(* ===== verification/Settings.v ===== *)
(** * Settings: the encrypted mail settings, [internal/settings/store.go]

    One file holds the mail settings under AES-256-GCM with the digest of the
    panel's key; the associated data ties the text to this format's version. *)
From S2P Require Import Prelude GoStrings Utf8Facts GoPath GoSha256 GoBase64 GoAes Effects World Core CoreFacts Json JsonFacts Worker Samples.
Set Warnings "-register-all".

Module Mail.
Record t := mk {
  Enabled : bool;
  Host : string;
  Port : Z;
  Encryption : string;
  Username : string;
  Password : string;
  FromEmail : string;
  FromName : string;
}.
Definition zero : t := mk false "" 0 "" "" "" "" "".
Definition fields : list (string * setter t) :=
  [("enabled", setBool (fun v m => mk v (Host m) (Port m) (Encryption m) (Username m) (Password m) (FromEmail m) (FromName m)));
   ("host", setString (fun v m => mk (Enabled m) v (Port m) (Encryption m) (Username m) (Password m) (FromEmail m) (FromName m)));
   ("port", setInt64 (fun v m => mk (Enabled m) (Host m) v (Encryption m) (Username m) (Password m) (FromEmail m) (FromName m)));
   ("encryption", setString (fun v m => mk (Enabled m) (Host m) (Port m) v (Username m) (Password m) (FromEmail m) (FromName m)));
   ("username", setString (fun v m => mk (Enabled m) (Host m) (Port m) (Encryption m) v (Password m) (FromEmail m) (FromName m)));
   ("password", setString (fun v m => mk (Enabled m) (Host m) (Port m) (Encryption m) (Username m) v (FromEmail m) (FromName m)));
   ("from_email", setString (fun v m => mk (Enabled m) (Host m) (Port m) (Encryption m) (Username m) (Password m) v (FromName m)));
   ("from_name", setString (fun v m => mk (Enabled m) (Host m) (Port m) (Encryption m) (Username m) (Password m) (FromEmail m) v))].
Definition toJSON (m : t) : json :=
  JObj [("enabled", JBool (Enabled m)); ("host", JStr (Host m)); ("port", JNum (itoa (Port m)));
        ("encryption", JStr (Encryption m)); ("username", JStr (Username m)); ("password", JStr (Password m));
        ("from_email", JStr (FromEmail m)); ("from_name", JStr (FromName m))].
End Mail.

Module ApplyRequest.
Record t := mk { SiteID : string; Mail : Mail.t }.
Definition zero : t := mk "" Mail.zero.
Definition fields : list (string * setter t) :=
  [("site_id", setString (fun v r => mk v (Mail r)));
   ("mail", fun v r => m ← decodeStruct false Mail.fields v (Mail r); Ok (mk (SiteID r) m))].
End ApplyRequest.

Module envelope.
Record t := mk { Version : Z; Nonce : string; Data : string }.
Definition zero : t := mk 0 "" "".
Definition fields : list (string * setter t) :=
  [("version", setInt64 (fun v e => mk v (Nonce e) (Data e)));
   ("nonce", setString (fun v e => mk (Version e) v (Data e)));
   ("data", setString (fun v e => mk (Version e) (Nonce e) v))].
Definition toJSON (e : t) : json :=
  JObj [("version", JNum (itoa (Version e))); ("nonce", JStr (Nonce e)); ("data", JStr (Data e))].
End envelope.

(** ** Validation *)
Definition hostSeparators : string := " /\" +:+ TAB +:+ CR +:+ NL +:+ NUL.
Definition lineBreaks : string := CR +:+ NL +:+ NUL.

Definition validHost (host : string) : bool :=
  negb (String.eqb host "") && (lenZ host <=? 253) && negb (containsAny host hostSeparators).
Definition validCredentials (username password : string) : bool :=
  (lenZ username <=? 254) && negb (containsAny username lineBreaks) && (lenZ password <=? 1024) &&
  negb (contains password NUL).
Definition validSender (email : string) : bool :=
  negb (String.eqb email "") && (lenZ email <=? 254) && contains email "@" &&
  negb (containsAny email (" " +:+ TAB +:+ lineBreaks)).
Definition validName (name : string) : bool :=
  negb (String.eqb (trimSpace name) "") && (runeCount name <=? 120) && negb (containsAny name lineBreaks).

Definition ValidateMail (mail : Mail.t) : result unit :=
  if negb (Mail.Enabled mail) then Ok tt
  else if negb (validHost (trimSpace (Mail.Host mail))) then Err (EMsg "invalid SMTP host")
  else if (Mail.Port mail <? 1) || (65535 <? Mail.Port mail) then Err (EMsg "invalid SMTP port")
  else if negb (existsb (String.eqb (Mail.Encryption mail)) ["none"; "starttls"; "tls"])
  then Err (EMsg "invalid SMTP encryption mode")
  else if negb (validCredentials (Mail.Username mail) (Mail.Password mail)) then Err (EMsg "invalid SMTP credentials")
  else if negb (validSender (Mail.FromEmail mail)) then Err (EMsg "invalid sender email")
  else if negb (validName (Mail.FromName mail)) then Err (EMsg "invalid sender name")
  else Ok tt.

Definition trimMail (m : Mail.t) : Mail.t :=
  Mail.mk (Mail.Enabled m) (trimSpace (Mail.Host m)) (Mail.Port m) (Mail.Encryption m) (trimSpace (Mail.Username m))
    (Mail.Password m) (trimSpace (Mail.FromEmail m)) (trimSpace (Mail.FromName m)).

(** ** The store *)
Module SettingsStore.
Record t := mk { path : string; key : string }.
End SettingsStore.

Definition newSettings (path key : string) : result SettingsStore.t :=
  if lenZ key <? 32 then Err (EMsg "settings encryption key must contain at least 32 bytes")
  else Ok (SettingsStore.mk path (Sum256 key)).

Definition additional : string := "panel4wp-settings-v1".
Definition nonceSize : nat := 12.

(** The file's text for [mail]. *)
Definition sealSettings (key nonce : string) (mail : Mail.t) : string :=
  let sealed := Seal key nonce (printJSON (Mail.toJSON mail)) additional in
  printJSON (envelope.toJSON (envelope.mk 1 (RawStdEncode nonce) (RawStdEncode sealed))).

(** The settings in a file's text.  [gcm.Open] panics on a nonce of the wrong
    length; the panic, like every failure here, loads nothing. *)
Definition openSettings (key data : string) : result Mail.t :=
  match (v ← parseJSON data; decodeStruct false envelope.fields v envelope.zero) with
  | Err _ => Err (EMsg "invalid encrypted settings")
  | Ok env =>
      if negb (envelope.Version env =? 1) then Err (EMsg "invalid encrypted settings")
      else match RawStdDecode (envelope.Nonce env), RawStdDecode (envelope.Data env) with
      | None, _ => Err (EMsg "invalid settings nonce")
      | _, None => Err (EMsg "invalid settings data")
      | Some nonce, Some sealed =>
          if negb (Nat.eqb (String.length nonce) nonceSize) then Err (EMsg "crypto/cipher: incorrect nonce length given to GCM")
          else match Open key nonce sealed additional with
          | None => Err (EMsg "unable to decrypt settings")
          | Some plain =>
              match (v ← parseJSON plain; decodeStruct false Mail.fields v Mail.zero) with
              | Ok mail => Ok mail
              | Err _ => Err (EMsg "invalid settings payload")
              end
          end
      end
  end.

Section store.
Variable store : SettingsStore.t.

Definition Save (mail : Mail.t) : M wop unit :=
  let mail := trimMail mail in
  _ ← lift (ValidateMail mail);
  nonce ← perform (ORand nonceSize);
  let path := SettingsStore.path store in
  _ ← perform (OMkdirAll (dir path));
  _ ← perform (OWrite (path +:+ ".tmp") (sealSettings (SettingsStore.key store) nonce mail));
  perform (ORename (path +:+ ".tmp") path).

Definition Load : M wop Mail.t :=
  data ← try (perform (ORead (SettingsStore.path store)));
  match data with
  | Err e => if isNotExist e then mret Mail.zero else fail e
  | Ok data => lift (openSettings (SettingsStore.key store) data)
  end.
End store.

(** ** Saved settings are read back *)

(** Mail settings in valid UTF-8: the encoder replaces any other byte. *)
Definition plainMail (m : Mail.t) : bool :=
  forallb validUTF8 [Mail.Host m; Mail.Encryption m; Mail.Username m; Mail.Password m; Mail.FromEmail m; Mail.FromName m] &&
  (0 <=? Mail.Port m) && (Mail.Port m <=? maxInt64).

Lemma decode_mail m :
  plainMail m = true -> decodeStruct false Mail.fields (Mail.toJSON m) Mail.zero = Ok m.
Proof.
  intros [[_ Hlo%Z.leb_le]%andb_prop Hhi%Z.leb_le]%andb_prop. unfold minInt64 in *. destruct m as [e h p c u w fe fn].
  unfold Mail.toJSON. decode_keys Mail.fields. cbn -[setInt64 itoa maxInt64] in *.
  rewrite setInt64_itoa by (unfold minInt64; lia). done.
Qed.

Lemma decode_envelope nonce data :
  decodeStruct false envelope.fields (envelope.toJSON (envelope.mk 1 nonce data)) envelope.zero = Ok (envelope.mk 1 nonce data).
Proof. unfold envelope.toJSON. decode_keys envelope.fields. reflexivity. Qed.

Lemma RawStdEncode_plain s : validUTF8 (RawStdEncode s) = true.
Proof. by apply validUTF8_ascii, encode64_ascii. Qed.

Lemma parse_envelope nonce data :
  validUTF8 nonce = true -> validUTF8 data = true ->
  (v ← parseJSON (printJSON (envelope.toJSON (envelope.mk 1 nonce data))); decodeStruct false envelope.fields v envelope.zero) =
  Ok (envelope.mk 1 nonce data).
Proof.
  intros Hn Hd. rewrite parse_print; [apply decode_envelope|]. cbn -[validUTF8]. by rewrite Hn, Hd.
Qed.

Lemma mail_plain m : plainMail m = true -> plainValue 0 (Mail.toJSON m) = true.
Proof.
  intros Hm. unfold plainMail in Hm. cbn [forallb] in Hm. bool_solve. unfold Mail.toJSON. cbn -[validUTF8 itoa numberText].
  rewrite numberText_itoa. repeat match goal with H : validUTF8 _ = true |- _ => rewrite H; clear H end. done.
Qed.

Lemma parse_mail m :
  plainMail m = true -> (v ← parseJSON (printJSON (Mail.toJSON m)); decodeStruct false Mail.fields v Mail.zero) = Ok m.
Proof. intros Hm. rewrite parse_print by by apply mail_plain. by apply decode_mail. Qed.

#[local] Opaque Seal Open RawStdEncode RawStdDecode printJSON parseJSON.

Lemma openSettings_sealSettings key nonce m :
  plainMail m = true -> String.length nonce = nonceSize -> openSettings key (sealSettings key nonce m) = Ok m.
Proof.
  intros Hm Hn. unfold openSettings, sealSettings. rewrite parse_envelope by apply RawStdEncode_plain.
  cbn [envelope.Version envelope.Nonce envelope.Data]. rewrite Z.eqb_refl. cbn [negb]. rewrite !RawStd_roundtrip.
  rewrite Hn, Nat.eqb_refl. cbn [negb]. by rewrite Open_Seal, parse_mail.
Qed.

Section save.
Context `{Env} (store : SettingsStore.t).

(** A file that holds [mail] under the store's key. *)
Definition holdsMail (mail : Mail.t) (fs : fsmap) : Prop :=
  exists data, fs !! SettingsStore.path store = Some (NFile data) /\ openSettings (SettingsStore.key store) data = Ok mail.

(** C36: saved mail settings are read back.  After a successful [Save] the file
    decrypts, under the same key, to the settings with their surrounding space
    removed, which passed validation; and a [Load] that can read the file at
    any later time, as long as it is not replaced, returns exactly them. *)
Theorem Save_Load mail w w' t :
  plainMail (trimMail mail) = true -> exec (Save store mail) w = (Ok tt, w', t) ->
  ValidateMail (trimMail mail) = Ok tt /\ holdsMail (trimMail mail) (w_fs w') /\
  forall w2 data w3 t2, w_fs w2 !! SettingsStore.path store = w_fs w' !! SettingsStore.path store ->
    exec (perform (ORead (SettingsStore.path store))) w2 = (Ok data, w3, t2) ->
    exec (Load store) w2 = (Ok (trimMail mail), w3, t2).
Proof.
  intros Hp Hx. unfold Save in Hx. cbv zeta in Hx. rewrite exec_lift_bind in Hx.
  destruct (ValidateMail (trimMail mail)) as [[]|e] eqn:Hv; [split; [done|]|done].
  apply exec_bind_Ok in Hx as (nonce&w1&t1&?&Hr&Hx&->). apply exec_rand_Ok in Hr as (Hn&_&_).
  apply exec_bind_Ok in Hx as (?&w2&t2&?&_&Hx&->). apply exec_bind_Ok in Hx as (?&w3&t3&?&Hw&Hx&->).
  apply exec_write_Ok in Hw as [Hw _]. apply exec_rename_Ok in Hx as [Hx _].
  rewrite Hw, lookup_insert_eq in Hx. pose proof (openSettings_sealSettings (SettingsStore.key store) nonce _ Hp Hn) as Hopen.
  split; [by exists (sealSettings (SettingsStore.key store) nonce (trimMail mail))|].
  intros u data u' t4 Hsame Hread. unfold Load. rewrite exec_bind_eq. unfold try, exec. rewrite run_bind.
  fold (exec (perform (ORead (SettingsStore.path store))) u). rewrite Hread. cbn [run]. rewrite app_nil_r.
  apply exec_read_Ok in Hread as (Hd&_&_). rewrite Hsame, Hx in Hd. injection Hd as <-. rewrite Hopen. cbn. by rewrite app_nil_r.
Qed.
End save.

Definition sampleMail : Mail.t :=
  Mail.mk true " smtp.example.com " 587 "starttls" "user" "secret" "panel@example.com" "Panel".
Definition sampleStore : SettingsStore.t := SettingsStore.mk "/srv/settings.json" (Sum256 "0123456789abcdef0123456789abcdef").

Lemma Save_Load_witness :
  let x := exec (Save sampleStore sampleMail) (sampleWorld [] (fun _ => "")) in
  x.1.1 = Ok tt /\ holdsMail sampleStore (trimMail sampleMail) (w_fs x.1.2).
Proof.
  cbv zeta. assert ((exec (Save sampleStore sampleMail) (sampleWorld [] (fun _ => ""))).1.1 = Ok tt) as Hr
    by (vm_compute; reflexivity).
  split; [exact Hr|].
  apply (Save_Load sampleStore sampleMail (sampleWorld [] (fun _ => "")) _ (exec (Save sampleStore sampleMail) (sampleWorld [] (fun _ => ""))).2).
  - vm_compute. reflexivity.
  - destruct (exec (Save sampleStore sampleMail) (sampleWorld [] (fun _ => ""))) as [[a w'] t]. simpl in *. by rewrite Hr.
Defined.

### HOW TO COMPLETE THIS TASK
With the line that has "v (Mail r)));" as the first and the line that has "(lenZ username <=?" as the last, repeat exactly that run of lines above and no more.

### RESULT BELOW
  [("site_id", setString (fun v r => mk v (Mail r)));
   ("mail", fun v r => m ← decodeStruct false Mail.fields v (Mail r); Ok (mk (SiteID r) m))].
End ApplyRequest.

Module envelope.
Record t := mk { Version : Z; Nonce : string; Data : string }.
Definition zero : t := mk 0 "" "".
Definition fields : list (string * setter t) :=
  [("version", setInt64 (fun v e => mk v (Nonce e) (Data e)));
   ("nonce", setString (fun v e => mk (Version e) v (Data e)));
   ("data", setString (fun v e => mk (Version e) (Nonce e) v))].
Definition toJSON (e : t) : json :=
  JObj [("version", JNum (itoa (Version e))); ("nonce", JStr (Nonce e)); ("data", JStr (Data e))].
End envelope.

(** ** Validation *)
Definition hostSeparators : string := " /\" +:+ TAB +:+ CR +:+ NL +:+ NUL.
Definition lineBreaks : string := CR +:+ NL +:+ NUL.

Definition validHost (host : string) : bool :=
  negb (String.eqb host "") && (lenZ host <=? 253) && negb (containsAny host hostSeparators).
Definition validCredentials (username password : string) : bool :=
  (lenZ username <=? 254) && negb (containsAny username lineBreaks) && (lenZ password <=? 1024) &&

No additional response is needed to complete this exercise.